Records from a data source
BEGIN

Lemma step_sent s s' :
  step s s' -> sent s ≡ₚ popped s ++ queue s -> sent s' ≡ₚ popped s' ++ queue s'.
Proof.
  intros H I. step_cases H; try done; simpl.
  - apply get_message_perm in Hget. rewrite <- app_assoc. simpl. by rewrite <- Hget.
  - unfold finish_section. by case_bool_decide.
  - by rewrite I, app_assoc.
Qed.

(** No step changes the order of a thread, or brings a stopped one to life. *)
Definition kept (w w' : worker) : Prop :=
  w_order w' = w_order w /\ (w_alive w' = true -> w_alive w = true) /\ (w_running w' = true -> w_running w = true).

Lemma kept_set_pc pc w : kept w (set_pc pc w).
Proof. done. Qed.
Lemma kept_wake w : kept w (wake_worker w).
Proof. by destruct w as [[] ????]. Qed.
Lemma kept_refl w : kept w w.
Proof. done. Qed.
#[local] Hint Resolve kept_set_pc kept_wake kept_refl : core.

Lemma kept_insert (ws : list worker) (t : nat) w w' (i : nat) u :
  ws !! t = Some w -> kept w w' -> ws !! i = Some u -> exists u', <[t := w']> ws !! i = Some u' /\ kept u u'.
Proof.
  intros Ht K Hi. destruct (decide (t = i)) as [->|]; simplify_eq.
  - exists w'. rewrite list_lookup_insert_eq by eauto using lookup_lt_Some. done.
  - exists u. by rewrite list_lookup_insert_ne.
Qed.

Lemma kept_map (ws : list worker) (i : nat) u : ws !! i = Some u -> exists u', map wake_worker ws !! i = Some u' /\ kept u u'.
Proof. intros H. exists (wake_worker u). rewrite list_lookup_fmap, H. auto. Qed.
#[local] Hint Resolve kept_insert kept_map : core.

Lemma step_kept s s' (i : nat) u :
  step s s' -> workers s !! i = Some u -> exists u', workers s' !! i = Some u' /\ kept u u'.
Proof.
  intros H Hi. step_cases H; simpl; eauto using lookup_app_l_Some.
  - unfold finish_section. case_bool_decide; simpl; eauto.
  - eapply kept_insert; eauto. by split.
  - eapply kept_insert; eauto. by split.
Qed.

(** A thread in the user's handler stays there until the handler returns. *)
Definition handling (m : Msg) w' : Prop := w_pc w' = WHandle m \/ w_pc w' = WDone.

Lemma handling_insert m (ws : list worker) (t : nat) w w' (i : nat) u :
  ws !! t = Some w -> (w_pc w = WHandle m -> handling m w') -> ws !! i = Some u -> w_pc u = WHandle m ->
  exists u', <[t := w']> ws !! i = Some u' /\ handling m u'.
Proof.
  intros Ht K Hi Hu. destruct (decide (t = i)) as [->|]; simplify_eq.
  - exists w'. rewrite list_lookup_insert_eq by eauto using lookup_lt_Some. auto.
  - exists u. rewrite list_lookup_insert_ne by done. by repeat split; [|left].
Qed.

Lemma handling_wake m (ws : list worker) (i : nat) u :
  ws !! i = Some u -> w_pc u = WHandle m -> exists u', map wake_worker ws !! i = Some u' /\ handling m u'.
Proof. intros H E. exists (wake_worker u). rewrite list_lookup_fmap, H. split; [done|]. left. unfold wake_worker. by rewrite E. Qed.

Lemma step_handling s s' (i : nat) u m0 :
  step s s' -> workers s !! i = Some u -> w_pc u = WHandle m0 ->
  exists u', workers s' !! i = Some u' /\ handling m0 u'.
Proof.
  intros H Hi E. step_cases H; simpl; try (by eapply handling_wake; eauto);
    try (eapply handling_insert; eauto; unfold handling; destruct w as [[] ????]; simpl in *; destruct_or?; by auto);
    try (exists u; split; [by try apply lookup_app_l_Some|by left]).
  unfold finish_section. case_bool_decide; simpl;
    eapply handling_insert; eauto; unfold handling; destruct w as [[] ????]; simpl in *; by auto.
Qed.

Lemma step_fifo_back s s' : step s s' -> all_fifo s' -> all_fifo s.
Proof.
  unfold all_fifo. rewrite !Forall_lookup. intros H F i u Hi.
  destruct (step_kept _ _ _ _ H Hi) as (u' & Hu & <- & _). by apply (F i).
Qed.

Lemma step_live_back s s' : step s s' -> all_live s' -> all_live s.
Proof.
  unfold all_live. rewrite !Forall_lookup. intros H F i u Hi.
  destruct (step_kept _ _ _ _ H Hi) as (u' & Hu & _ & Ha & Hr). destruct (F _ _ Hu). split; auto.
Qed.

Lemma step_fifo s s' :
  step s s' -> (all_fifo s -> sent s = popped s ++ queue s) ->
  all_fifo s' -> sent s' = popped s' ++ queue s'.
Proof.
  intros H I F. pose proof (step_fifo_back _ _ H F) as F'. specialize (I F').
  step_cases H; try done; simpl.
  - assert (w_order w = FIFO) as E by by eapply (proj1 (Forall_lookup _ _) F').
    rewrite E in Hget. simpl in Hget. rewrite I.
    destruct (queue s); simplify_eq. by rewrite <- app_assoc.
  - unfold finish_section. by case_bool_decide.
  - by rewrite I, app_assoc.
Qed.

Lemma step_lost s s' : step s s' -> (all_live s -> lost s = []) -> all_live s' -> lost s' = [].
Proof.
  intros H I F. pose proof (step_live_back _ _ H F) as F'. specialize (I F').
  step_cases H; try done; simpl.
  - pose proof (proj1 (Forall_lookup _ _) F' _ _ Hw) as [? ?]. destruct Hd; congruence.
  - unfold finish_section. by case_bool_decide.
Qed.

(** The messages popped are handled, with a thread, or dropped. *)
Definition accounted s : Prop := popped s ≡ₚ done_ s ++ in_flight s ++ lost s.
Definition busy_total s : nat := length (busy s) + length (lost s).

Lemma step_accounted s s' : step s s' -> accounted s -> accounted s'.
Proof.
  unfold accounted, in_flight.
  intros H I. step_cases H; simpl; rewrite ?flat_map_app, ?flat_map_wake by exact w_msgs_wake;
    simpl; rewrite ?app_nil_r; try exact I.
  10: unfold finish_section; case_bool_decide; simpl.
  all: try solve [rewrite I; apply Permutation_app_head, Permutation_app_tail; symmetry; apply (flat_map_insert_same w_msgs _ _ _ _ Hw);
    destruct w as [[] ????]; simpl in *; destruct_or?; simplify_eq; by repeat case_match].
  - pose proof (flat_map_insert w_msgs _ _ _ (set_pc (WGot (Some m)) w) Hw) as E.
    rewrite I. destruct w as [[] ????], Hpc; simplify_eq/=; rewrite E;
      (rewrite <- Permutation_cons_append; apply (Permutation_middle (done_ s) (_ ++ _))).
  - pose proof (flat_map_insert w_msgs _ _ _ (set_pc WLoop w) Hw) as E.
    destruct w as [pc ????]; simplify_eq/=. rewrite I, <- E. apply Permutation_app_head.
    rewrite (app_assoc _ (lost s)). apply Permutation_cons_append.
  - pose proof (flat_map_insert w_msgs _ _ _ (set_pc WDone w) Hw) as E.
    destruct w as [pc ????]; simplify_eq/=. rewrite I, <- E. by rewrite <- app_assoc.
Qed.

(** [busy_count] counts the threads with a message, and the messages dropped. *)
Definition counted s : Prop :=
  busy_count s = size_t (Z.of_nat (busy_total s)) /\ (busy_total s <= length (popped s))%nat.

Lemma size_t_add a b : size_t (size_t a + b) = size_t (a + b).
Proof. unfold size_t. by rewrite Zplus_mod_idemp_l. Qed.

Lemma length_insert_busy s t w w' :
  workers s !! t = Some w ->
  (length (w_busy w) + length (flat_map w_busy (<[t := w']> (workers s))) = length (w_busy w') + length (busy s))%nat.
Proof. intros H. rewrite <- !length_app. by apply Permutation_length, flat_map_insert. Qed.

Lemma step_counted s s' : step s s' -> counted s -> counted s'.
Proof.
  unfold counted, busy_total, busy.
  intros H [I B]. step_cases H; simpl; rewrite ?flat_map_app, ?flat_map_wake by exact w_busy_wake;
    simpl; rewrite ?app_nil_r, ?length_app; try (split; [exact I|exact B]).
  all: try (unfold finish_section; case_bool_decide; simpl).
  all: match goal with
    | |- context [flat_map w_busy (<[?t := ?w']> _)] => pose proof (length_insert_busy s t w w' Hw) as E
    end; unfold busy in E; destruct w as [[| | | |[?|]| | | |] ????]; simpl in *; destruct_or?; simplify_eq;
    repeat case_match; unfold Z.sub in *; rewrite ?I, ?size_t_add in E; rewrite I, ?size_t_add;
    simpl in E; (split; [apply (f_equal size_t)|]; lia).
Qed.

(** A sleeping thread with something to do will be notified. *)
Definition sleep_ok s : Prop := forall (t : nat) w,
  workers s !! t = Some w -> w_pc w = WAsleep ->
  is_message_available w s = true \/ w_running w = false -> notify_pending s.

(** The state changes that keep it: one thread moves and does not fall asleep,
    or a notification is now pending, or nobody sleeps. *)
Lemma sleep_ok_insert s s' t w' :
  sleep_ok s -> workers s' = <[t := w']> (workers s) ->
  (queue s' <> [] -> queue s <> []) -> (notify_pending s -> notify_pending s') ->
  (w_pc w' = WAsleep -> is_message_available w' s' = true \/ w_running w' = false -> notify_pending s') ->
  sleep_ok s'.
Proof.
  intros I Hw Hq Hn Hs u x Hu Hp Ho. rewrite Hw in Hu. destruct (decide (t = u)) as [->|].
  - apply list_lookup_insert_Some in Hu as [(_ & <- & _)|[? _]]; [|done]. auto.
  - rewrite list_lookup_insert_ne in Hu by done. apply Hn, (I u x Hu Hp).
    revert Ho. unfold is_message_available. intros [Ho|]; [left|by right].
    apply andb_true_iff in Ho as [-> Ho%negb_true_iff%bool_decide_eq_false]. simpl.
    apply negb_true_iff, bool_decide_eq_false. auto.
Qed.

Lemma sleep_ok_pending s : notify_pending s -> sleep_ok s.
Proof. by intros ? ?. Qed.

Lemma sleep_ok_notified s : sleep_ok (notify_queue s).
Proof.
  intros t w Hw. simpl in Hw. apply list_lookup_fmap_Some in Hw as (u & -> & _). by destruct u as [[] ????].
Qed.

Lemma notify_insert s s' t x y :
  senders s !! t = Some x -> x <> SNotify -> senders s' = <[t := y]> (senders s) ->
  stop_notify s' = stop_notify s -> notify_pending s -> notify_pending s'.
Proof.
  intros Hx Hn E1 E2 [P|P]; [left|right; by rewrite E2].
  rewrite E1. apply list_elem_of_lookup in P as [i Hi]. apply list_elem_of_lookup. exists i.
  rewrite list_lookup_insert_ne; [done|]. intros ->. congruence.
Qed.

END

#### Exercise requirements:
Although the records may continue, retype only the lines from the first one through the one containing "intros H Hi.", exactly as they appear.

#### Output of the task:
Lemma step_sent s s' :
  step s s' -> sent s ≡ₚ popped s ++ queue s -> sent s' ≡ₚ popped s' ++ queue s'.
Proof.
  intros H I. step_cases H; try done; simpl.
  - apply get_message_perm in Hget. rewrite <- app_assoc. simpl. by rewrite <- Hget.
  - unfold finish_section. by case_bool_decide.
  - by rewrite I, app_assoc.
Qed.

(** No step changes the order of a thread, or brings a stopped one to life. *)
Definition kept (w w' : worker) : Prop :=
  w_order w' = w_order w /\ (w_alive w' = true -> w_alive w = true) /\ (w_running w' = true -> w_running w = true).

Lemma kept_set_pc pc w : kept w (set_pc pc w).
Proof. done. Qed.
Lemma kept_wake w : kept w (wake_worker w).
Proof. by destruct w as [[] ????]. Qed.
Lemma kept_refl w : kept w w.
Proof. done. Qed.
#[local] Hint Resolve kept_set_pc kept_wake kept_refl : core.

Lemma kept_insert (ws : list worker) (t : nat) w w' (i : nat) u :
  ws !! t = Some w -> kept w w' -> ws !! i = Some u -> exists u', <[t := w']> ws !! i = Some u' /\ kept u u'.
Proof.
  intros Ht K Hi. destruct (decide (t = i)) as [->|]; simplify_eq.
  - exists w'. rewrite list_lookup_insert_eq by eauto using lookup_lt_Some. done.
  - exists u. by rewrite list_lookup_insert_ne.
Qed.

Lemma kept_map (ws : list worker) (i : nat) u : ws !! i = Some u -> exists u', map wake_worker ws !! i = Some u' /\ kept u u'.
Proof. intros H. exists (wake_worker u). rewrite list_lookup_fmap, H. auto. Qed.
#[local] Hint Resolve kept_insert kept_map : core.

Lemma step_kept s s' (i : nat) u :
  step s s' -> workers s !! i = Some u -> exists u', workers s' !! i = Some u' /\ kept u u'.
Proof.
  intros H Hi. step_cases H; simpl; eauto using lookup_app_l_Some.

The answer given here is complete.